松の6

「お帰りなさい」

 帰宅して、リビングのドアを開けた瞬間、浴衣美人に微笑まれたら?

 夢だと思うだろう。でも夢じゃない。浴衣美人の隣に弟が、向かいには母が座っているからだ。そして、俺はこの人を知っている。

「ひかりさん?」

 浴衣美人が笑顔でうなずいた。

「どもっす」

「何よそれ。ちゃんと挨拶しなさい」

 母に言われたが、それどころじゃない。もともと“お隣のきれいなお姉さん”だったが、久々に会ったら、いい女っぷりが何割か増している。その上、浴衣だ。最強じゃねえか。

「ひかりさん、あんたを待ってたのよ。ほら、早く手洗ってきて」

 小学生の景介に言うのと同じだ。しまらねえなあと思いつつ、言われた通りにする。

 俺を待ってたって言ってたな。なんだろ。手を洗ったついでに髪をチェックした。昨日、散髪行っといて良かった。

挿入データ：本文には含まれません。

(** * Transcript synchronisation scripts: a shallow embedding

    The development follows the Python scripts under [scripts/]:
    [download_transcripts.py], [assemblyai_transcribe.py],
    [pull_youtube_captions.py], [sync_transcripts_to_notion.py] and
    [sync_youtube_transcripts_to_notion.py].  Pure functions are Rocq
    functions over Python strings; the scripts that talk to the file
    system, the transcription service and the workspace database are
    written with explicit state passing over a small model of each
    collaborator. *)

From Stdlib Require Import List String Ascii NArith ZArith QArith Bool Arith Lia.
From Stdlib Require Import DecimalString.
Import ListNotations.

Set Implicit Arguments.
Close Scope Q_scope.
Open Scope nat_scope.

(* ================================================================== *)
(** * Python strings *)
(* ================================================================== *)

Module Py.

(** A Python [str] is a sequence of Unicode code points. *)
Definition char := N.
Definition str := list char.

(** ASCII literals of the sources, as code points. *)
Definition lit (s : string) : str :=
  map N_of_ascii (list_ascii_of_string s).

(** [len(s)] *)
Abbreviation len := (@List.length _) (only parsing).

Definition SPACE : char := 32%N.
Definition NEWLINE : char := 10%N.

Fixpoint eqb (s t : str) : bool :=
  match s, t with
  | [], [] => true
  | c :: s', d :: t' => (c =? d)%N && eqb s' t'
  | _, _ => false
  end.

(** [str.isspace] on one code point: the white-space table of CPython
    ([_PyUnicode_IsWhitespace]); [str.strip()], [str.split()] and the
    [\s] class of [re] on [str] patterns all use it. *)
Definition isspace (c : char) : bool :=
  match c with
  | 9 | 10 | 11 | 12 | 13 | 28 | 29 | 30 | 31 | 32
  | 133 | 160 | 5760 | 8232 | 8233 | 8239 | 8287 | 12288 => true
  | _ => (8192 <=? c) && (c <=? 8202)
  end%N.

Fixpoint lstrip (s : str) : str :=
  match s with
  | c :: s' => if isspace c then lstrip s' else s
  | [] => []
  end.

Definition rstrip (s : str) : str := rev (lstrip (rev s)).

(** [s.strip()] *)
Definition strip (s : str) : str := rstrip (lstrip s).

(** [s.split(sep)] for a one-character separator. *)
Fixpoint split_on (sep : char) (s : str) : list str :=
  match s with
  | [] => [[]]
  | c :: s' =>
      if (c =? sep)%N then [] :: split_on sep s'
      else match split_on sep s' with
           | l :: ls => (c :: l) :: ls
           | [] => [[c]]
           end
  end.

(** [s.split()]: the maximal runs of non-white-space characters.
    [cur] holds the characters of the current run, last one first. *)
Fixpoint split_ws_from (cur : str) (s : str) : list str :=
  match s with
  | [] => match cur with [] => [] | _ => [rev cur] end
  | c :: s' =>
      if isspace c
      then match cur with
           | [] => split_ws_from [] s'
           | _ => rev cur :: split_ws_from [] s'
           end
      else split_ws_from (c :: cur) s'
  end.

Definition split (s : str) : list str := split_ws_from [] s.

(** [sep.join(parts)] *)
Fixpoint join (sep : str) (parts : list str) : str :=
  match parts with
  | [] => []
  | [p] => p
  | p :: ps => p ++ sep ++ join sep ps
  end.

(** [s.startswith(p)] *)
Fixpoint startswith (s p : str) : bool :=
  match p, s with
  | [], _ => true
  | c :: p', d :: s' => (c =? d)%N && startswith s' p'
  | _ :: _, [] => false
  end.

(** [needle in hay] *)
Fixpoint contains (needle hay : str) : bool :=
  startswith hay needle
  || match hay with
     | [] => false
     | _ :: hay' => contains needle hay'
     end.

(** [str(n)] for a non-negative integer. *)
Definition str_of_nat (n : nat) : str :=
  lit (NilEmpty.string_of_uint (Nat.to_uint n)).

(** The part of the Unicode character database that the scripts reach
    through [str.lower], [str.isdigit], [int] and the [\d] class.  The
    tables themselves are not part of the repository; what is fixed
    here is their restriction to ASCII. *)
Class Unicode := {
  (** the decimal value of a character of category Nd ([\d], [int]) *)
  decimal : char -> option N;
  (** [str.isdigit] on one character (Nd and the other digit forms) *)
  isdigit_char : char -> bool;
  (** [str.lower] *)
  lower : str -> str;
  decimal_ascii : forall c, (c < 128)%N ->
    decimal c = if (48 <=? c)%N && (c <=? 57)%N then Some (c - 48)%N else None;
  isdigit_ascii : forall c, (c < 128)%N ->
    isdigit_char c = (48 <=? c)%N && (c <=? 57)%N;
  lower_ascii : forall s, Forall (fun c => (c < 128)%N) s ->
    lower s = map (fun c => if (65 <=? c)%N && (c <=? 90)%N then (c + 32)%N else c) s
}.
(** The commands of the families stage, unstage, commit, push, fetch,
    pull, checkout, branch and delete. *)
Definition user_command (c : Command) : bool :=
  match c with
  | CmdStage _ | CmdUnstage _
  | CmdCommit _ _ | CmdCommitPush _ _
  | CmdPush _ _ | CmdFetch | CmdPull
  | CmdCheckout _ | CmdCheckoutRemote _ _
  | CmdBranch _ _
  | CmdDeleteLocalBranch _ | CmdDeleteRemoteBranch _ | CmdDeleteTag _ => true
  | CmdSavePreferences _ _ | CmdSaveCredentials _ _ | CmdFileDiff _ _ _ => false
  end.

Definition stage_or_unstage (c : Command) : bool :=
  match c with
  | CmdStage _ | CmdUnstage _ => true
  | _ => false
  end.

(** Listeners of the events that reach the counter. *)
Definition listen_start_process (st : Main) : Main := addProcessCount st.

Definition listen_end_process (st : Main) : Main := removeProcessCount st.

(** [listen("error", ev => { self.removeProcessCount(); alert(ev.payload); })] *)
Definition listen_error (payload : string) (st : Main) : Main :=
  alert payload (removeProcessCount st).

(** ** Fitting a file path into its column ([truncateFilePathText]) *)

Local Open Scope string_scope.

(** The marker put in front of a shortened path. *)
Definition ellipsis : string := "...".

(** [s.substring(n)]: [s] without its first [n] characters, the empty
    string when [s] has no more than [n]. *)
Fixpoint substring_from (n : nat) (s : string) : string :=
  match n, s with
  | O, _ => s
  | S _, EmptyString => EmptyString
  | S n', String _ rest => substring_from n' rest
  end.

(** One turn of the loop body assigns ["..." + txt.textContent.substring(4)]. *)
Definition shorten (txt : string) : string := ellipsis ++ substring_from 4 txt.

Lemma shorten_decreases (txt : string) :
  (shorten txt =? ellipsis) = false ->
  (String.length (shorten txt) < String.length txt)%nat.
Proof.
  unfold shorten, ellipsis.
  destruct txt as [|a [|b [|c [|d rest]]]]; cbn; try discriminate.
  intros _. lia.
Qed.

(** The [while] loop of [truncateFilePathText] on one label:
    [while (txt.clientWidth >= shrunkenTxtContainer.clientWidth) {
         txt.textContent = "..." + txt.textContent.substring(4);
         if (txt.textContent === "...") { break; }
     }]
    [measure] gives [txt.clientWidth] for a text content, [w] is the
    client width of the container.  The loop is defined by recursion on
    the length of the text, which every turn that does not break makes
    smaller. *)
Equations shrink_loop (measure : string -> Z) (w : Z) (txt : string) : string
  by wf (String.length txt) lt :=
shrink_loop measure w txt with (w <=? measure txt)%Z := {
  | false => txt
  | true with Logic.inspect (shorten txt =? ellipsis) := {
      | exist _ true _ => shorten txt
      | exist _ false Hcontinue => shrink_loop measure w (shorten txt) } }.
Next Obligation.
  apply shorten_decreases; assumption.
Qed.

(** The body of the [for] loop of [truncateFilePathText] for one label
    whose [data-original-txt] is [originalText]:
    [txt.textContent = txt.getAttribute('data-original-txt');
     if (txt.clientWidth > 0 && shrunkenTxtContainer.clientWidth > 0) {
         if (txt.clientWidth >= shrunkenTxtContainer.clientWidth) {
             txt.textContent = "..." + txt.textContent;
         }
         while ...
     }]
    The result is the text content the label is left with.  The
    container takes its width from the column, not from the text, so its
    client width is the same number at every test of one call. *)
Definition fit (originalText : string) (measure : string -> Z)
                (containerWidth : Z) : string :=
  let txt := originalText in
  if ((0 <? measure txt) && (0 <? containerWidth))%Z then
    let txt := if (containerWidth <=? measure txt)%Z
               then ellipsis ++ txt else txt in
    shrink_loop measure containerWidth txt
  else txt.

(** A [.file-path-txt] element: its [data-original-txt] attribute, its
    text content and the client width of the container two levels up. *)
Record FilePathTxt : Type := mkFilePathTxt {
  data_original_txt : string;
  textContent : string;
  container_clientWidth : Z
}.

(** [truncateFilePathText()]: every label of the page is refitted. *)
Definition truncateFilePathText (measure : string -> Z)
    (filePathText : list FilePathTxt) : list FilePathTxt :=
  map (fun txt =>
         {| data_original_txt := data_original_txt txt;
            textContent := fit (data_original_txt txt) measure
                               (container_clientWidth txt);
            container_clientWidth := container_clientWidth txt |})
      filePathText.

(** A width of 8 pixels per character, for the examples. *)
Definition monospace8 (s : string) : Z := 8 * Z.of_nat (String.length s).

(** ** The branch trees *)

(** A node of [local_branch_info_tree], [remote_branch_info_tree] or
    [tag_branch_info_tree] as the backend sends it: [text], [branch_info]
    and [children].  The code reads [branch_info] on nodes without
    children only. *)
Inductive BranchTree : Type :=
| BNode (text : string) (branch_info : BranchInfo) (children : list BranchTree).

Definition children_of (t : BranchTree) : list BranchTree :=
  match t with BNode _ _ children => children end.

(** The payload [branch_info_list] of [update_all]. *)
Record BranchInfoList : Type := mkBranchInfoList {
  local_branch_info_tree : BranchTree;
  remote_branch_info_tree : BranchTree;
  tag_branch_info_tree : BranchTree
}.
(** One iteration of the loop of [analyze_scopes_and_vars]. *)
Definition analyze_step (i : nat) (st : analysis) : option analysis :=
  t ← a_tk st !! i;
  let cur := a_cur st in
  let tk := <[i := set_scope_id t cur]> (a_tk st) in
  (* typedef adds a new known type *)
  let known1 :=
    if is_kw tk i "typedef" then typedef_observe tk i (a_known_types st)
    else a_known_types st in
  (* tag names of struct/union/enum become known types *)
  let next_ident := TKIs tk (i + 1) Identifier None in
  let next_text := default EmptyString (text <$> tk !! (i + 1)) in
  let known2 :=
    if is_tag_kw tk i && next_ident then {[ next_text ]} ∪ known1
    else known1 in
  let '(pk1, pn1) :=
    if is_tag_kw tk i then
      ((if is_kw tk i "struct" then "Struct"
        else if is_kw tk i "enum" then "Enum" else "Union")%string,
       (if next_ident then next_text else EmptyString))
    else (a_pending_kind st, a_pending_name st) in
  (* function detection *)
  let type_start := type_start_tok known2 t in
  let sig := if type_start then looks_like_func_signature tk i else None in
  '(pk2, pn2, params) ←
    match sig with
    | Some (i_name, Some i_lbrace, lp, rp) =>
        ps ← parse_params tk lp rp known2;
        Some ("Function"%string,
              default EmptyString (text <$> tk !! i_name),
              <[i_lbrace := ps]> (a_params_at_lbrace st))
    | _ => Some (pk1, pn1, a_params_at_lbrace st)
    end;
  (* variable declarators (non-function) *)
  m ← at_scope (a_scope_vars st) cur;
  '(m1, handled_decl) ←
    (if type_start then
       match sig with
       | Some _ => Some (m, false)
       | None =>
           let j :=
             if is_tag_kw tk i then
               if TKIs tk (i + 1) Identifier None then i + 2 else i
             else skip_while kw_or_ident tk i in
           declarators_loop (length tk) tk j m false
       end
     else Some (m, false));
  (* relaxed path (type unknown) *)
  m2 ←
    (if negb handled_decl && ty_is t Identifier then
       r ← detect_relaxed_declaration tk i;
       match r with
       | Some (_, vname, nstars, arrays) =>
           Some (observe_var m1 vname nstars arrays)
       | None => Some m1
       end
     else Some m1);
  let vars1 := <[Z.to_nat cur := m2]> (a_scope_vars st) in
  (* scope open *)
  let '(scopes3, vars3, cur3, pk3, pn3) :=
    if is_p tk i "{" then
      let s := mkScope (Z.of_nat (length (a_scopes st))) cur
                 (if String.eqb pk2 EmptyString then "Block"%string else pk2) pn2 in
      let m0 : gmap string VarInfo :=
        match params !! i with
        | Some ps => deposit_params ps ∅
        | None => ∅
        end in
      (a_scopes st ++ [s], vars1 ++ [m0], id s, EmptyString, EmptyString)
    else (a_scopes st, vars1, cur, pk2, pn2) in
  (* scope close *)
  '(cur4, pk4, pn4) ←
    (if is_p tk i "}" then
       if (cur3 =? 0)%Z then Some (cur3, EmptyString, EmptyString)
       else sc ← at_scope scopes3 cur3;
            Some (parent sc, EmptyString, EmptyString)
     else Some (cur3, pk3, pn3));
  Some (mkAnalysis tk scopes3 vars3 known2 cur4 pk4 pn4 params).

(** [for (size_t i = 0; i < tk.size(); ++i)]: [k] counts the iterations
    left; the token vector keeps its size during the analysis. *)
Fixpoint analyze_loop (k : nat) (i : nat) (st : analysis) : option analysis :=
  match k with
  | O => Some st
  | S k => st' ← analyze_step i st; analyze_loop k (S i) st'
  end.

Definition analyze_scopes_and_vars (tk : list Token)
    (known_types : gset string) : option analysis :=
  analyze_loop (length tk) 0
    (mkAnalysis tk [mkScope 0 (-1) "Global" EmptyString] [∅] known_types 0
       EmptyString EmptyString ∅).

(** [resolve_ptr_level]: the pair is (returned pointer level,
    [array_rank_out]).  The walk up the parents ends at -1; the fuel is
    the number of scopes. *)
Fixpoint resolve_loop (fuel : nat) (scopes : list Scope)
    (scope_vars : list (gmap string VarInfo)) (cur : Z) (nm : string)
  : option (Z * Z) :=
  if (cur =? -1)%Z then Some (999, 0)%Z
  else
    match fuel with
    | O => None
    | S fuel =>
        m ← at_scope scope_vars cur;
        match m !! nm with
        | Some vi => Some (pointer_level vi, array_rank vi)
        | None =>
            sc ← at_scope scopes cur;
            resolve_loop fuel scopes scope_vars (parent sc) nm
        end
    end.

Definition resolve_ptr_level (scopes : list Scope)
    (scope_vars : list (gmap string VarInfo)) (scope_id : Z) (nm : string)
  : option (Z * Z) :=
  resolve_loop (length scopes) scopes scope_vars scope_id nm.

(** ** Enum bodies and type blocks *)

Definition scope_kind_is (scopes : list Scope) (sid : Z) (k : string) : bool :=
  match at_scope scopes sid with
  | Some sc => String.eqb (kind sc) k
  | None => false
  end.

Definition remove_semicolons_inside_enums (toks : list Token)
    (scopes : list Scope) : list Token :=
  filter (fun t => ¬ (tok_p t ";" && scope_kind_is scopes (scope_id t) "Enum"))
    toks.

Definition retag (t : Token) (ty : TokenType) (txt : string) : Token :=
  mkToken ty txt (line t) (col t) (scope_id t).

(** [line.insert(line.begin() + i, x)] *)
Definition insert_at {A} (i : nat) (x : A) (l : list A) : list A :=
  take i l ++ x :: drop i l.

Definition closes_type_block (scopes : list Scope) (t : Token) : bool :=
  tok_p t "}" &&
  (scope_kind_is scopes (scope_id t) "Struct" ||
   scope_kind_is scopes (scope_id t) "Union" ||
   scope_kind_is scopes (scope_id t) "Enum").

(** The lookahead of [add_semicolon_after_type_blocks], from position
    [j = i + 1]: skip Preprocessor tokens, then test the token found. *)
Definition declarator_follows (toks : list Token) (j : nat) : bool :=
  let j' := skip_while (fun t => ty_is t Preprocessor) toks j in
  match toks !! j' with
  | Some n =>
      ty_is n Identifier || tok_op n "*" ||
      (ty_is n Punct && (txt_is n "(" || txt_is n "[" || txt_is n ";"))
  | None => false
  end.

(** The loop of [add_semicolon_after_type_blocks] on the vector it edits
    in place: [k] bounds the iterations left. *)
Fixpoint type_blocks_loop (k : nat) (toks : list Token) (scopes : list Scope)
    (i : nat) : option (list Token) :=
  match toks !! i with
  | None => Some toks
  | Some t =>
      match k with
      | O => None
      | S k =>
          if closes_type_block scopes t && negb (declarator_follows toks (i + 1))
          then type_blocks_loop k (insert_at (i + 1) (retag t Punct ";") toks)
                 scopes (i + 2)
          else type_blocks_loop k toks scopes (i + 1)
      end
  end.

Definition add_semicolon_after_type_blocks (toks : list Token)
    (scopes : list Scope) : option (list Token) :=
  type_blocks_loop (length toks) toks scopes 0.

(** ** Lines *)

(** The loop of [split_into_lines]; [byline.back().push_back(t)] appends
    to the last group. *)
Fixpoint split_loop (toks : list Token) (current : Z)
    (byline : list (list Token)) (line_scope : list Z)
  : list (list Token) * list Z :=
  match toks with
  | [] => (byline, line_scope)
  | t :: toks' =>
      let '(current, byline, line_scope) :=
        if negb (line t =? current)%Z
        then (line t, byline ++ [[]], line_scope ++ [scope_id t])
        else (current, byline, line_scope) in
      split_loop toks' current
        (match last byline with
         | Some g => removelast byline ++ [g ++ [t]]
         | None => byline
         end)
        line_scope
  end.

Definition split_into_lines (toks : list Token)
  : list (list Token) * list Z :=
  match toks with
  | [] => ([], [])
  | t :: _ => split_loop toks (line t) [[]] [scope_id t]
  end.

Definition last_tok (l : list Token) : option Token := last l.

Definition is_ctrl (t : Token) : bool :=
  ty_is t Keyword &&
  (txt_is t "if" || txt_is t "for" || txt_is t "while" || txt_is t "switch").

(** [needs_semicolon] *)
Definition needs_semicolon (ln : list Token) (scope_kind : string) : bool :=
  match ln, last ln with
  | first :: _, Some lst =>
      if String.eqb scope_kind "Enum" then false
      else if ty_is first Preprocessor then false
      else if tok_p lst "}" then
        let body := removelast ln in   (* indices i with i + 1 < size *)
        let has_eq := existsb (fun t => tok_op t "=") body in
        let has_lbrace := existsb (fun t => tok_p t "{") body in
        has_eq && has_lbrace
      else if ty_is lst Punct && (txt_is lst "{" || txt_is lst ";") then false
      else
        let has_ctrl := existsb is_ctrl ln in
        if has_ctrl && tok_p lst ")" then false
        else if ty_is lst Identifier || ty_is lst Number ||
                ty_is lst StringLit ||
                (ty_is lst Punct && (txt_is lst ")" || txt_is lst "]"))
        then true
        else false
  | _, _ => false
  end.

(** ** Member chains: [rewrite_member_chains] *)

(** What a subscript does to the effective depth. *)
Definition subscript (cur_ptr cur_arr : Z) : Z * Z :=
  if (0 <? cur_arr)%Z then (cur_ptr, (cur_arr - 1)%Z)
  else if (0 <? cur_ptr)%Z then ((cur_ptr - 1)%Z, cur_arr)
  else (cur_ptr, cur_arr).

(** The walk over postfix [[ ... ]] and [( ... )]; returns [j] and the
    depth reached. *)
Fixpoint postfix_walk (fuel : nat) (ln : list Token) (j : nat)
    (cur_ptr cur_arr : Z) : option (nat * Z * Z) :=
  if is_p ln j "[" then
    match match_close "[" "]" (drop j ln) j 0 with
    | Some k =>
        match fuel with
        | O => None
        | S fuel =>
            let '(p, a) := subscript cur_ptr cur_arr in
            postfix_walk fuel ln (k + 1) p a
        end
    | None => Some (j, cur_ptr, cur_arr)
    end
  else if is_p ln j "(" then
    match match_close "(" ")" (drop j ln) j 0 with
    | Some k =>
        match fuel with
        | O => None
        | S fuel => postfix_walk fuel ln (k + 1) cur_ptr cur_arr
        end
    | None => Some (j, cur_ptr, cur_arr)
    end
  else Some (j, cur_ptr, cur_arr).

(** [line[j].type = Token::Operator; line[j].text = "->";] *)
Definition to_arrow (ln : list Token) (j : nat) : list Token :=
  match ln !! j with
  | Some t => <[j := retag t Operator "->"]> ln
  | None => ln
  end.

(** The loop over [. IDENT] segments; [i] is the position of the base. *)
Fixpoint dot_loop (fuel : nat) (ln : list Token) (i j : nat) (cur_ptr : Z)
  : option (list Token * nat) :=
  if is_p ln j "." && TKIs ln (j + 1) Identifier None then
    match fuel with
    | O => None
    | S fuel =>
        if (cur_ptr =? 1)%Z then dot_loop fuel (to_arrow ln j) i (j + 2) cur_ptr
        else if (1 <? cur_ptr)%Z then
          match ln !! i, ln !! j with
          | Some ti, Some tj =>
              let lpar := retag ti Punct "(" in
              let star := retag ti Operator "*" in
              let rpar := retag tj Punct ")" in
              let ln1 := insert_at i lpar ln in
              let ln2 := insert_at (i + 1) star ln1 in
              let j1 := j + 2 in
              let ln3 := insert_at j1 rpar ln2 in
              let j2 := j1 + 1 in
              dot_loop fuel (to_arrow ln3 j2) i (j2 + 2) (cur_ptr - 1)
          | _, _ => None
          end
        else dot_loop fuel ln i (j + 2) cur_ptr
    end
  else Some (ln, j).
(** The dictionary [get_datasets] returns, from those of its stages. *)
Definition bundle_tables (dfs_global : Dict LongTable) (dfs_country dfs_daily : Dict Frame)
    (df_country_consol : Frame) : Dict Table :=
  dict_union
    (dict_union
       (dict_union (tables_of LongT dfs_global) (tables_of FrameT dfs_country))
       (tables_of FrameT dfs_daily))
    (tables_of FrameT
       (dict_set Constants.TS_COVID19_CONSOLIDATED_COUNTRY df_country_consol
          (dict_set Constants.TS_COVID19_ACTIVE_CASES_COUNTRY df_country_consol []))).

Definition sample_confirmed_country : Frame :=
  Eval vm_compute in
    match dict_find Constants.TS_COVID19_CONFIRMED_COUNTRY sample_dfs_country with
    | Some f => f
    | None => mkFrame [] []
    end.

(** The bundle of the sample world, and the process after a first call at
    time 0. *)
Definition sample_bundle : Bundle :=
  Eval vm_compute in
    match fst (get_datasets mdy_to_datetime sample_world []) with
    | inr b => b
    | inl _ => ([], JNull)
    end.

Definition after_first_call : Process :=
  mkProcess (Some (mkEntry 0 sample_bundle)) fetch_cycle.

(** The value of a one-column table at a key: missing when the table has
    no row for the key. *)
Definition value_at (t : Frame) (k : Key) : Cell := nth 0 (joined_cells k t) NaN.

(* ------------------------------------------------------------------ *)
(** ** The callbacks of [dash_covid.py] *)

Definition key_to_colname (key : string) : string :=
  if contains "confirmed" key then "Confirmed"
  else if contains "deaths" key then "Deaths"
  else if contains "recovered" key then "Recoveries"
  else if contains "active" key then "Active Cases"
  else "Unknown".

(** [df["Date"].max()] on a frame whose index was reset: no date for an
    empty frame. *)
Definition later_date (m : option Z) (r : Key * list Cell) : option Z :=
  match m with
  | None => Some (snd (fst r))
  | Some x => Some (Z.max x (snd (fst r)))
  end.

Definition max_date (df : Frame) : option Z := fold_left later_date (rows df) None.

(** [df[df["Date"] == max_date]]. *)
Definition df_max_date (df : Frame) : Frame :=
  mkFrame (columns df)
          (match max_date df with
           | None => []
           | Some m => filter (fun r => Z.eqb (snd (fst r)) m) (rows df)
           end).

(** The same selection on a long table, whose dates are still labels and
    compare as strings. *)
Definition max_label (t : LongTable) : option string :=
  fold_left (fun m r => match m with
                        | None => Some (Date r)
                        | Some x => Some (if String.leb x (Date r) then Date r else x)
                        end)
            t None.

(** [df.reset_index()]: the index becomes the positions 0, 1, ... and the
    two key levels become columns; here the position is put before the
    key. *)
Definition reset_index (df : Frame) : FrameOf (nat * Key) :=
  mkFrame (columns df)
          (map (fun ir => ((fst ir, fst (snd ir)), snd (snd ir)))
               (combine (seq 0 (List.length (rows df))) (rows df))).

(** [df[df["Date"] == max_date]] after [reset_index]: the rows keep the
    positions they had. *)
Definition select_date (m : option Z) (df : FrameOf (nat * Key)) : FrameOf (nat * Key) :=
  mkFrame (columns df)
          (match m with
           | None => []
           | Some d => filter (fun r => Z.eqb (snd (snd (fst r))) d) (rows df)
           end).
(** * The SIR integrator of [simulation.py], embedded in Rocq

    [run_sir_model] advances the three compartments of a
    Susceptible-Infected-Recovered model with a fixed-step forward Euler
    scheme, clamps each compartment, and rescales the triple so that it sums
    to the population again.

    ** Arithmetic

    The source computes in IEEE binary64, and the development has the
    integrator twice.

    The first embedding reads every arithmetic operation over the rationals
    [Q], in exact arithmetic: [+], [-], [*] and [/] are the field
    operations and the comparisons are those of [Q].  It carries the
    statements that are about exact arithmetic by their own words, the
    statements about which computation a step performs, and the equalities
    between two runs.  Values are stated up to [==] ([Qeq]).  [Q] has no
    [inf] or [nan], and [x / 0] is [0] there; the values of this embedding
    are read for [N <> 0] only.

    The second embedding, the module [Binary64] at the end, has the
    operations of the source on primitive binary64 floats, rounding,
    overflow, [nan] and the rounded time axis of [np.linspace] included.  It
    carries the statements about the values the code stores, and the runs
    that show where an exact statement stops holding.

    ** Control

    Python exceptions are the [Raises] outcome.  [total_time / time_steps]
    divides two Python numbers and raises [ZeroDivisionError] on a zero
    divisor; subscripting an array out of range raises [IndexError];
    [np.linspace] and [np.zeros] raise [ValueError] on a negative size;
    negating [None] raises [TypeError]; converting an [int] too large for a
    float raises [OverflowError].

    ** Around the integrator

    The later parts embed what the rest of the file computes with the
    integrator's result: the peak that [plot_sir_comparison] marks, the
    [R0_calc] of the chart titles, the scenario table [datas] and the loop of
    the main program.  Drawing, saving and printing are effects and are left
    out. *)

From Stdlib Require Import QArith Lqa ZArith Lia Floats.
From stdpp Require Import base option list strings.
(** X19. When the children end with status zero, a call returns, or throws a
    [TypeError] before it starts any process; it never throws the error of
    an exit status. *)
Theorem no_error_without_failure (c : DotNetClient) (call : Call)
    (st : State) :
  (forall t, status (child_outcome t) = Some 0%Z) ->
  call_outcome c call st = Returned tt
  \/ exists cause,
       call_outcome c call st = Thrown (TypeError cause)
       /\ trace (state_after c call st) = trace st.
Proof.
  intros Hok.
  assert (Hex : forall t, exited_normally (child_outcome t) = true).
  { intros t. unfold exited_normally. apply bool_decide_eq_true, Hok. }
  destruct call; cbn [call_outcome state_after]; unfold final.
  12: { unfold ending, format, semver_parse, optional_prop, prop, delete_prop,
          spread, deref, update, bind, ret, throw.
        destruct parameters as [l|].
        all: repeat first
               [ progress cbn [outcome_map fst snd after trace heap]
               | rewrite logAndExecute_run; cbn zeta; rewrite Hex
               | match goal with
                 | |- context [match Semver.parse ?v with _ => _ end] =>
                     destruct (Semver.parse v)
                 | |- context [if ?b then _ else _] => destruct b
                 end ].
        all: first [ left; reflexivity | right; eexists; split; reflexivity ]. }
  all: run_call.
  all: first [ left; reflexivity | right; eexists; split; reflexivity ].
Qed.

End Propagation.

(** ** Concrete runs of the further properties *)

Section RunsMore.

Import Sample SampleMore.

#[local] Existing Instance utils.
#[local] Existing Instance keymaps.

Example words_example :
  words (u "  -c Release" ++ [9] ++ u "--no-build ")
  = [u "-c"; u "Release"; u "--no-build"].
Proof. vm_compute. reflexivity. Qed.

Lemma replace_env_no_match_witness :
  Regex.replace_env env (u "--price=5$ $") = u "--price=5$ $".
Proof.
  apply (replace_env_no_match env (u "--price=5$ $")).
  vm_compute. reflexivity.
Defined.


Lemma tokens_without_quote_are_words_witness :
  Regex.scan 0 (u "-c Release  --no-build")
  = words (u "-c Release  --no-build").
Proof.
  apply (tokens_without_quote_are_words (u "-c Release  --no-build")).
  vm_compute. reflexivity.
Defined.

Lemma calls_keep_dispatches_announced_witness :
  well_logged None
    (trace (state_after (runtime := runtime 1) (sdk "6.0.100")
              (CallFormat (u "proj") (Some 0%nat) None) store)) = true.
Proof.
  apply (calls_keep_dispatches_announced (runtime := runtime 1)
           (sdk "6.0.100") (CallFormat (u "proj") (Some 0%nat) None) store).
  reflexivity.
Defined.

 リビングに戻ると、景介がひかりにくっつくようにしているのが見えた。

「景介は何やってんだ?」

「僕? 勉強教わってんの。夏休みの宿題」

 はあ? “勉強で兄ちゃんに教わることなんかないもーん”発言はどこ行った? 

 母の隣に座り、盛られた菓子をほおばりながら、ひかりと景介を眺める。そのうなじは反則じゃないでしょうか。どきどきしてきた。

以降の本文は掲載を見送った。